When we are at school or university, the need for good grades and success in our exams often dominates our du’ a. After university it may be jobs, family, marriage, finances and health that are at the forefront of people’s du’ a. Allah answers and provides, again and again. But our needs never seem to end – we will always find something new to ask for.

And there is nothing wrong with that, as long as we keep asking from Allah and don’t depend on others. Indeed, the Prophet (saw) taught us, “du’a is worship” (tirmidhi), and he encouraged us to ask Allah for anything, even a shoe-lace or salt, for nothing is unimportant or too small for du’a. In fact it is Allah who inspires us to ask because He wants good for us.

But in the midst of making du’a, it’s also important to stop and reflect on how much Allah has already given us. To reflect on just how merciful and generous Allah has been to us throughout our lives. Look back on your life and think about all the things you have, the many things you have accomplished… do you remember the time when you used to ask for those same things in your d’ua, with so much earnestness and need?

And then Allah gave them to you. Getting through school or your degree seemed like an impossible task, and yet you graduated alhamdulillah! Maybe you were sick one time and just wanted to get better, and Allah restored your health. Maybe you always wanted to visit a particular place, and Allah enabled you to travel there. Maybe there was a time when you didn’t have good company, and then Allah sent righteous friends to support you. Maybe you were in debt, and Allah gave you the means to pay it off. Maybe you wanted to be a stronger Muslim, and Allah gave you challenges to overcome that brought you nearer to Him. The list goes on.

Often people will focus on the du’as they think haven’t been answered yet, without considering all those du’as that have already been granted. Have we given enough thanks for them? Indeed, can we ever give enough thanks?

Prophet Zakariyya (as) set a beautiful example when he asked Allah for a righteous child. He was elderly, and he and his wife still didn’t have any children. He could have focused on that one fact – how many years, how many decades in fact, must he have prayed for a child, and yet Allah didn’t grant it for him yet… but instead, look at what he says in his du’a:

“When he cried out to his Lord in private. He said, ‘My Lord! My bones have grown feeble and my head is glistening with age; yet, never have my prayers to You, my Lord, been unfruitful.'” (surah Maryam: 4-5).

SubhanAllah! Instead of questioning why his du’a hadn’t been answered, he celebrated the generosity of Allah and considered himself already blessed with abundance. This is the epitome of gratitude and humility; it shows a deep, loving relationship between a grateful servant and a generous Lord, where the servant has the best opinion of Allah and focuses on the positives.

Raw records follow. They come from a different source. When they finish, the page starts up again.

(** X17.  When a missed run is to be started, the policy is not forbid
    with a job active, and the job cannot be constructed, which is when
    [SetControllerReference] fails, no create is issued under any policy.
    Once the jobs to replace are deleted, each delete answered by success or
    not-found, the attempt to construct is the last step, and the outcome is
    a requeue after the time to the next run with no error.  Under the
    replace policy a delete answered by another error ends the reconcile
    before the attempt, with that error. *)
Theorem reconcile_construct_fails
        req (w : World Store) cronJob childJobs s1 missedRun nextRun err :
  Get (store w) (ctrl.Namespace req) (ctrl.Name req) = Ok cronJob ->
  List (store w) (ctrl.Namespace req) (ctrl.Name req) = Ok childJobs ->
  StatusUpdate (store w) (observed' cronJob (classify' childJobs)) = (s1, None) ->
  batch.Suspend (batch.Spec cronJob) <> Some true ->
  nextSchedule (observed' cronJob (classify' childJobs)) (Now (ticks w))
  = Some (missedRun, nextRun, None) ->
  time.IsZero missedRun
  || tooLate (observed' cronJob (classify' childJobs)) missedRun (Now (3 + ticks w)) = false ->
  (batch.ConcurrencyPolicy (batch.Spec cronJob) = ForbidConcurrent ->
   activeJobs (classify' childJobs) = []) ->
  SetControllerReference (observed' cronJob (classify' childJobs)) [] = Err err ->
  exists pruned errs,
    let deletes := zip_with EvDelete (replaced cronJob (classify' childJobs)) errs in
    deletesOf (sortSlice startTimeLess (failedJobs (classify' childJobs))
               ++ sortSlice startTimeLess (successfulJobs (classify' childJobs))) pruned /\
    (length errs <= length (replaced cronJob (classify' childJobs)))%nat /\
    ((length errs = length (replaced cronJob (classify' childJobs)) /\
      Forall quiet errs /\
      trace (reconcile req w).2
      = trace w ++ opening req (observed' cronJob (classify' childJobs)) None ++ pruned
                ++ deletes ++ [EvConstruct missedRun] /\
      (reconcile req w).1
      = Some (ctrl.mkResult false (time.Sub nextRun (Now (S (ticks w)))), None)) \/
     (exists errs0 e,
        batch.ConcurrencyPolicy (batch.Spec cronJob) = ReplaceConcurrent /\
        errs = errs0 ++ [Some e] /\ Forall quiet errs0 /\ e <> ErrNotFound /\
        trace (reconcile req w).2
        = trace w ++ opening req (observed' cronJob (classify' childJobs)) None ++ pruned
                  ++ deletes /\
        (reconcile req w).1 = Some (ctrl.empty, Some e))).
Proof.
  intros Hget Hlist Hupdate Hsuspend Hnext Hstart Hforbid Hscheme.
  rewrite reconcile_of_body.
  destruct (body_reaches_schedule req w cronJob childJobs s1 Hget Hlist Hupdate Hsuspend)
    as (pruned & w2 & _ & Hticks & Htrace & Hpruned & ->).
  rewrite <- Hticks in Hnext.
  destruct (scheduleRun_cases (observed' cronJob (classify' childJobs)) (classify' childJobs)
              w2 missedRun nextRun Hnext) as (w3 & _ & Htrace3 & ->).
  rewrite Hticks, Hstart.
  destruct (createRun_exact (observed' cronJob (classify' childJobs)) (classify' childJobs)
              missedRun (ctrl.mkResult false (time.Sub nextRun (Now (S (ticks w))))) w3 Hforbid)
    as (errs & w4 & _ & Htrace4 & Hlen
        & [(Hall & Hquiet & ->)|(errs0 & e & Hpolicy & -> & Hquiet & Hne & ->)]).
  - pose proof (constructAndCreate_cases (observed' cronJob (classify' childJobs)) missedRun
                  (ctrl.mkResult false (time.Sub nextRun (Now (S (ticks w))))) w4) as Hlast.
    assert (Hjob : construct (observed' cronJob (classify' childJobs)) missedRun = Err err).
    { unfold constructJobForCronJob. now rewrite Hscheme. }
    rewrite Hjob in Hlast. rewrite Hlast. cbn [fst snd trace outcomeOf].
    exists pruned, errs. cbv zeta. split_and!; auto. left.
    rewrite Htrace4, Htrace3, Htrace, <- !app_assoc. auto.
  - exists pruned, (errs0 ++ [Some e]). cbv zeta. split_and!; auto. right.
    exists errs0, e. cbn [fst snd outcomeOf].
    rewrite Htrace4, Htrace3, Htrace, <- !app_assoc. split_and!; auto.
Qed.
(** * Chat server: session table, identity allocation and wire messages

    A shallow embedding of the Go chat server (package [shared] with the
    wire-message type, and the server's [main] package with
    [AcceptConnection], [ManageConnection] and [NewServer]), followed by
    the properties of the written specification that concern them. *)

From Stdlib Require Import ZArith List Lia.
From stdpp Require Import base numbers strings gmap list pretty.

Local Open Scope string_scope.
Local Open Scope list_scope.

(** ** Go base types *)

(** Go's [error] interface value: [None] is [nil]. *)
Definition error : Type := option string.

(** Go's [int] on the 64-bit platforms the project names (amd64):
    arithmetic wraps around in two's complement. *)
Definition wrap64 (z : Z) : Z := ((z + 2 ^ 63) `mod` 2 ^ 64 - 2 ^ 63)%Z.

(** [strconv.Itoa]: the base-10 text of an [int], with a leading minus
    sign for negative numbers. *)
Definition Itoa (i : Z) : string := pretty i.

(** ** Package shared *)

Module shared.

Definition ENDPOINT : string := "/chatserver".

Definition ACTIONS : gmap string bool :=
  <["connection" := true]>
  (<["join" := true]>
  (<["leave" := true]>
  (<["error" := true]>
  (<["private_message" := true]>
  (<["room_message" := true]>
  (<["rooms" := true]>
  (<["participants" := true]> ∅))))))).

(** Reading a Go map at a key: the zero value ([false]) when the key is
    missing. *)
Definition ACTIONS_at (a : string) : bool := default false (ACTIONS !! a).

Record SystemMessage : Type := {
  Action : string;
  UserId : string;
  Room : string;
  Message : string;
  Rooms : list string;
  Participants : list string
}.

(** The zero value of the struct ([var Msg shared.SystemMessage]). *)
Definition zero : SystemMessage :=
  {| Action := ""; UserId := ""; Room := ""; Message := "";
     Rooms := []; Participants := [] |}.

(** JSON values that occur in a [SystemMessage] on the wire. *)
Inductive JSON : Type :=
| JString (s : string)
| JStrings (l : list string).

(** A field tagged [omitempty] is left out when it holds the empty
    string, or a slice of length zero. *)
Definition omitempty_string (key s : string) : list (string * JSON) :=
  if decide (s = "") then [] else [(key, JString s)].

Definition omitempty_strings (key : string) (l : list string)
  : list (string * JSON) :=
  match l with
  | [] => []
  | _ :: _ => [(key, JStrings l)]
  end.
(** * poolsched: GitLab targets of the pool scheduler

    A shallow embedding of [poolsched/models/targets/gitlab.py]: the
    Django models [GLRepo], [GLToken], [IGLRaw], [IGLEnrich] and their
    methods, over an explicit relational store.  Each table is a list of
    rows kept in primary-key order (rows are appended with fresh keys), so
    that the first row of a filtered list is what [.first()] and
    [queryset[0]] deliver.  Many-to-many fields are their through tables:
    lists of key pairs to which [add] appends a pair only when it is
    absent.  Timestamps are integers counting microseconds, the
    resolution of [datetime]. *)

From Stdlib Require Import ZArith List String Bool Lia.
Import ListNotations.
Local Open Scope Z_scope.

Set Implicit Arguments.

(** ** Exceptions and results *)

Inductive exn : Type :=
| StopException            (* Job.StopException *)
| DoesNotExist             (* Model.DoesNotExist *)
| MultipleObjectsReturned  (* Model.MultipleObjectsReturned *)
| AttributeError           (* attribute access on None *)
| OverflowError            (* datetime arithmetic out of range *)
| RunnerError.             (* any exception raised by a mordred runner *)

Inductive result (A : Type) : Type :=
| Ok (a : A)
| Raise (e : exn).

Arguments Ok {A} a.
Arguments Raise {A} e.

(** ** Rows *)

Record GLInstance : Type := mkGLInstance {
  name : string;
  endpoint : string
}.

Record GLRepo : Type := mkGLRepo {
  repo_id : Z;
  owner : string;
  repo : string;
  instance : option GLInstance      (* null=True, default=None *)
}.

(** Modelled from the spec: the [Job] model of [poolsched/models/jobs.py]
    is not part of the sources at hand; a job is an identifier and an
    optional assigned worker. *)
Record Job : Type := mkJob {
  job_id : Z;
  worker : option Z
}.

Record GLToken : Type := mkGLToken {
  token_id : Z;
  token : string;
  reset : Z;
  token_user : option Z             (* null=True, default=None *)
}.

(** Modelled from the spec: the [Intention] base model of
    [poolsched/models/intentions.py] is not part of the sources at hand;
    an intention has a user, an optional job and a creation time, and its
    [previous] set lives in a through table of the store.  [IGLRaw] and
    [IGLEnrich] both add the [repo] foreign key; their keys come from the
    one sequence of the base model. *)
Record Intention : Type := mkIntention {
  pk : Z;
  user : Z;
  irepo : GLRepo;
  job : option Z;
  created : Z
}.

(** Modelled from the spec: [ArchivedIntention] of
    [poolsched/models/intentions.py]; the terminal statuses. *)
Inductive status : Type := OK | ERROR | CANCELLED.

Record Archived : Type := mkArchived {
  a_user : Z;
  a_repo : GLRepo;
  a_created : Z;
  a_status : status
}.

(** ** The store *)

Record Store : Type := mkStore {
  jobs : list Job;
  next_job_id : Z;
  gltokens : list GLToken;
  gltoken_jobs : list (Z * Z);      (* GLToken.jobs: (token, job) *)
  iglraw : list Intention;
  iglenrich : list Intention;
  next_intention_id : Z;
  previous : list (Z * Z);          (* Intention.previous: (from, to) *)
  iglraw_archived : list Archived;
  iglenrich_archived : list Archived
}.


Definition set_jobs (st : Store) (js : list Job) (n : Z) : Store :=
  mkStore js n (gltokens st) (gltoken_jobs st) (iglraw st) (iglenrich st)
          (next_intention_id st) (previous st)
          (iglraw_archived st) (iglenrich_archived st).

Definition set_gltokens (st : Store) (ts : list GLToken) : Store :=
  mkStore (jobs st) (next_job_id st) ts (gltoken_jobs st) (iglraw st)
          (iglenrich st) (next_intention_id st) (previous st)
          (iglraw_archived st) (iglenrich_archived st).
(** lines 227-241 *)
Definition ensureBootloaderUnlocked : Prog unit :=
  '(unlocked, err) <- call fastboot_Unlocked ;;
  match err with
  | Some e => iEcho ("Warning: unable to determine bootloader lock state: " ++ Error e) []
  | None => Ret tt
  end ;;
  if negb unlocked
  then
    iEcho "Unlocking bootloader, you will need to confirm this on your device..." [] ;;
    err <- call fastboot_Unlock ;;
    match err with
    | Some e => eEcho ("Failed to unlock bootloader: " ++ Error e) ;; exit ErrorFastboot
    | None =>
        call fastboot_Reboot ;;
        iEcho (MsgUnlockSuccess B) [] ;;
        exit SuccessBootloaderUnlocked
    end
  else Ret tt.

(** lines 244-267: the update package *)
Definition fetchNethunter (product : string) : Prog string :=
  iEcho "Downloading the latest release for your device (%q)..." [product] ;;
  r <- call remote_RequestNethunter ;;
  match r with
  | Err e => eEcho ("Failed to download Nethunter: " ++ Error e) ;; exit ErrorRemote
  | Ok req =>
      let zip := Filename req in
      err <- call (os_Stat zip) ;;
      if os_IsNotExist err
      then
        let req := set_ProgressHandler zip req in
        '(zip, err) <- call (req_Download req) ;;
        match err with
        | Some e =>
            eEcho "" ;;
            eEcho ("Failed to download Nethunter: " ++ Error e) ;;
            exit ErrorRemote
        | None => Ret zip
        end
      else Ret zip
  end.

(** lines 269-292: the TWRP image *)
Definition fetchTWRP (product : string) : Prog string :=
  iEcho "Downloading TWRP for your device..." [] ;;
  r <- RequestTWRP product ;;
  match r with
  | Err e => eEcho ("Failed to request TWRP: " ++ Error e) ;; exit ErrorRemote
  | Ok req =>
      let twrp := Filename req in
      err <- call (os_Stat twrp) ;;
      if os_IsNotExist err
      then
        let req := set_ProgressHandler twrp req in
        '(twrp, err) <- call (req_Download req) ;;
        match err with
        | Some e =>
            eEcho "" ;;
            eEcho ("Failed to download TWRP: " ++ Error e) ;;
            exit ErrorRemote
        | None => Ret twrp
        end
      else Ret twrp
  end.

(** lines 294-317: the OxygenOS recovery image; line 302 stats [twrp] *)
Definition fetchOxygenRecovery (twrp : string) : Prog string :=
  iEcho "Downloading OnePlus5 OxygenOS recovery for your device..." [] ;;
  r <- call remote_RequestOxygenRecovery ;;
  match r with
  | Err e => eEcho ("Failed to request TWRP: " ++ Error e) ;; exit ErrorRemote
  | Ok req =>
      let oxygenrecovery := Filename req in
      err <- call (os_Stat twrp) ;;
      if os_IsNotExist err
      then
        let req := set_ProgressHandler oxygenrecovery req in
        '(oxygenrecovery, err) <- call (req_Download req) ;;
        match err with
        | Some e =>
            eEcho "" ;;
            eEcho ("Failed to download Oxygen Recovery: " ++ Error e) ;;
            exit ErrorRemote
        | None => Ret oxygenrecovery
        end
      else Ret oxygenrecovery
  end.

(** lines 319-343: the factory image *)
Definition fetchFactory : Prog string :=
  iEcho "Downloading OnePlus 5 factory for your device..." [] ;;
  r <- call remote_RequestFactory ;;
  match r with
  | Err e =>
      eEcho ("Failed to request OnePlus 5 Factory image: " ++ Error e) ;;
      exit ErrorRemote
  | Ok req =>
      let factory := Filename req in
      err <- call (os_Stat factory) ;;
      if os_IsNotExist err
      then
        let req := set_ProgressHandler factory req in
        '(factory, err) <- call (req_Download req) ;;
        match err with
        | Some e =>
            eEcho "" ;;
            eEcho ("Failed to download factory image: " ++ Error e) ;;
            exit ErrorRemote
        | None => Ret factory
        end
      else Ret factory
  end.

(** The four local paths [main] keeps after line 343. *)
Record Artifacts : Type := {
  zip : string;
  twrp : string;
  oxygenrecovery : string;
  factory : string
}.

(** lines 244-343 *)
Definition fetchArtifacts (product : string) : Prog Artifacts :=
  zip <- fetchNethunter product ;;
  twrp <- fetchTWRP product ;;
  oxygenrecovery <- fetchOxygenRecovery twrp ;;
  factory <- fetchFactory ;;
  Ret {| zip := zip; twrp := twrp;
         oxygenrecovery := oxygenrecovery; factory := factory |}.

(** lines 345-365 *)
Definition flashFactoryViaRecoveryA (a : Artifacts) : Prog unit :=
  iEcho "Temporarily booting Oxygen recovery to flash latest OxygenOS..." [] ;;
  err <- call (fastboot_Boot (oxygenrecovery a)) ;;
  match err with
  | Some e => eEcho ("Failed to boot into Oxygen Recovery: " ++ Error e) ;; exit ErrorTWRP
  | None =>
      call (fmt_Print "On OnePlus5, choose Install from USB option in the recovery screen, tap OK to confirm. Press enter when in sideload mode") ;;
      '(_, err) <- call reader_ReadLine ;;
      match err with
      | Some e => iEcho "Failed to read input: " [Error e] ;; exit ErrorUserInput
      | None =>
          err <- call (adb_Sideload (factory a)) ;;
          match err with
          | Some e => eEcho ("Failed to flash Factory zip file: " ++ Error e) ;; exit ErrorTWRP
          | None => Ret tt
          end
      end
  end.

(** lines 367-398 *)
Definition flashUpdateViaRecoveryB (a : Artifacts) : Prog unit :=
  call (fmt_Print "Reboot back into fastboot when completed.  Press return when in fastboot mode") ;;
  '(_, err) <- call reader_ReadLine ;;
  match err with
  | Some e => iEcho "Failed to read input: " [Error e] ;; exit ErrorUserInput
  | None =>
      iEcho "Temporarily booting TWRP to flash Nethunter update zip..." [] ;;
      err <- call (fastboot_Boot (twrp a)) ;;
      match err with
      | Some e => eEcho ("Failed to boot TWRP: " ++ Error e) ;; exit ErrorTWRP
      | None =>
          call (time_Sleep 10000) ;;
          iEcho "Transferring the Nethunter update zip to your device..." [] ;;
          err <- call (adb_PushFg (zip a) "/sdcard") ;;
          match err with
          | Some e =>
              eEcho ("Failed to push Nethunter update zip to device: " ++ Error e) ;;
              exit ErrorAdb
          | None =>
              iEcho "Installing Nethunter, please keep your device connected..." [] ;;
              err <- call (adb_Shell ("twrp install /sdcard/" ++ zip a)) ;;
              match err with
              | Some e =>
                  eEcho ("Failed to flash Nethunter update zip: " ++ Error e) ;;
                  exit ErrorTWRP
              | None => call (time_Sleep 2000)
              end
          end
      end
  end.

(** lines 400-418 *)
Definition wipeCachePartitions : Prog unit :=
  iEcho "Wiping your device without wiping /data/media..." [] ;;
  err <- call (adb_Shell "twrp wipe cache") ;;
  match err with
  | Some e => eEcho ("Failed to wipe cache: " ++ Error e) ;; exit ErrorTWRP
  | None =>
      call (time_Sleep 1000) ;;
      err <- call (adb_Shell "twrp wipe dalvik") ;;
      match err with
      | Some e => eEcho ("Failed to wipe dalvik: " ++ Error e) ;; exit ErrorTWRP
      | None =>
          call (time_Sleep 1000) ;;
          err <- call (adb_Shell "twrp wipe data") ;;
          match err with
          | Some e => eEcho ("Failed to wipe data: " ++ Error e) ;; exit ErrorTWRP
          | None => call (time_Sleep 1000)
          end
      end
  end.

(** lines 420-428 *)
Definition finalReboot : Prog unit :=
  iEcho (MsgSuccess B) [] ;;
  err <- call (adb_Reboot "") ;;
  match err with
  | Some e =>
      eEcho ("Failed to reboot: " ++ Error e) ;;
      iEcho (nl ++ "Please reboot your device manually by going to Reboot > System > Do Not Install") [] ;;
      exit ErrorAdb
  | None => exit Success
  end.

(** part_000, lines 117-429. *)
Definition main : Prog unit :=
  versionOrContinue ;;
  enterInstallerDir ;;
  awaitUserConsent ;;
  verifyToolchain ;;
  detectDeviceMode ;;
  verifyFastbootStatusOrAbort ;;
  product <- identifyDevice ;;
  ensureBootloaderUnlocked ;;
  a <- fetchArtifacts product ;;
  flashFactoryViaRecoveryA a ;;
  flashUpdateViaRecoveryB a ;;
  wipeCachePartitions ;;
  finalReboot.

End Installer.
(** The primary probe gave nothing usable: its output does not parse,
    or running it raised an error the first handler catches. *)
Definition primary_unusable (r : RunResult) : bool :=
  match r with
  | Completed _ stdout =>
      match PyFloat.of_string (PyStr.strip stdout) with
      | Some _ => false
      | None => true
      end
  | RunRaises e => is_ValueError (exn_of_lib e) || is_SubprocessError (exn_of_lib e)
  end.

(** A call that returned [d] after running the listed commands, one
    after the other, and nothing else. *)
Definition returned_after {A} (t : nat) (d : A) (cmds : list (list string)) : Run A :=
  mkRun (Return d) (length cmds + t) (map EvRun cmds).

(** *** Worlds *)

(** Nothing that is printed or decoded raises. *)
Definition never_fails {A} : nat -> A -> option LibError := fun _ _ => None.

(** A world whose probes print the two given texts: the primary probe
    is the first interaction, the fallback the second. *)
Definition probe_env (primary fallback : string) : Env :=
  mkEnv (fun _ => 0%Q)
        (fun _ _ => Some 0%N)
        (fun t _ => match t with
                    | O => Completed 0 primary
                    | _ => Completed 0 fallback
                    end)
        (fun _ _ => None)
        (fun _ _ => None)
        (fun s => s)
        never_fails
        never_fails.

Definition clip : PurePath := parse "/videos/clip.mp4".

(** A small studio: three videos, a text file and a sub-directory
    under /videos, and a directory /locked that cannot be examined.
    The clock advances one second per interaction, every file measures
    10 MB, both probes print a duration, the engine fails on b.mkv
    only, and every print and every read of a stream succeeds. *)
Definition studio_tree : Glob.node :=
  Glob.Dir [("a.mp4", Glob.File); ("notes.txt", Glob.File); ("b.mkv", Glob.File);
            ("sub", Glob.Dir [("d.MP4", Glob.File); ("e.srt", Glob.File)]);
            ("c.avi", Glob.File)].

Definition studio_engine (cmd : list string) : Proc :=
  if String.eqb (last cmd "") "/videos/normalized_b.mkv"
  then mkProc 2 ["frame=  10 fps=0.0 time=00:00:00.40";
                 "Conversion failed!";
                 "b.mkv: Invalid data"] 1
  else mkProc 1 ["frame=  25 fps=0.0 time=00:00:01.00";
                 "video:0kB audio:470kB"] 0.

Definition studio : Env :=
  mkEnv (fun t => inject_Z (Z.of_nat t))
        (fun _ _ => Some 10485760%N)
        (fun _ _ => Completed 0 "30.000000")
        (fun _ cmd => Some (studio_engine cmd))
        (fun _ p => if eqb p (parse "/videos") then Some studio_tree
                    else if eqb p (parse "/locked") then Some Glob.Unreadable
                    else None)
        (fun s => s)
        never_fails
        never_fails.

(** A world with one of its answers replaced. *)
Definition with_getsize (env : Env) (getsize : nat -> string -> option N) : Env :=
  mkEnv (env_time env) getsize (env_run env) (env_popen env)
        (env_snapshot env) (env_abspath env) (env_print env) (env_decode env).

Definition with_run (env : Env) (run : nat -> list string -> RunResult) : Env :=
  mkEnv (env_time env) (env_getsize env) run (env_popen env)
        (env_snapshot env) (env_abspath env) (env_print env) (env_decode env).

Definition with_popen (env : Env) (popen : nat -> list string -> option Proc) : Env :=
  mkEnv (env_time env) (env_getsize env) (env_run env) popen
        (env_snapshot env) (env_abspath env) (env_print env) (env_decode env).

Definition with_print (env : Env) (refuses : nat -> Msg -> option LibError) : Env :=
  mkEnv (env_time env) (env_getsize env) (env_run env) (env_popen env)
        (env_snapshot env) (env_abspath env) refuses (env_decode env).

Definition with_decode (env : Env) (garbles : nat -> string -> option LibError) : Env :=
  mkEnv (env_time env) (env_getsize env) (env_run env) (env_popen env)
        (env_snapshot env) (env_abspath env) (env_print env) garbles.

(** The same studio, except that the engine's output cannot be found
    after it has exited with status 0. *)
Definition lost_output : Env :=
  with_popen
    (with_getsize studio
       (fun _ path => if String.eqb path "/videos/normalized_clip.mp4"
                      then None else Some 10485760%N))
    (fun _ cmd => Some (mkProc 1 ["frame=  25 fps=0.0 time=00:00:01.00"] 0)).

(** The studio with a primary probe that exits with a failure status
    and still prints a number. *)
Definition failing_probe : Env :=
  with_run studio (fun _ _ => Completed 1 "30.5").

(** The studio with an engine whose progress lines cannot be decoded
    in the locale of the script. *)
Definition garbled : Env :=
  with_decode studio
    (fun _ line => if PyStr.contains "frame=" line then Some LibValueError else None).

We should aspire to do the same with our du’a – start off acknowledging the things you already have and the things that already give you happiness, before asking for the things (you think) you lack; thank Allah for those blessings in your life and ask Allah to preserve them.  Doing so will mean your supplications come from a mentality of gratitude and contentment, rather than a mentality of scarcity or deprivation. And you will see how this changes your outlook on life and even your relationship with Allah, in a beautiful way inshaAllah.

May we follow the example of Prophet Zakariyya (as), and may Allah make us among those who are grateful.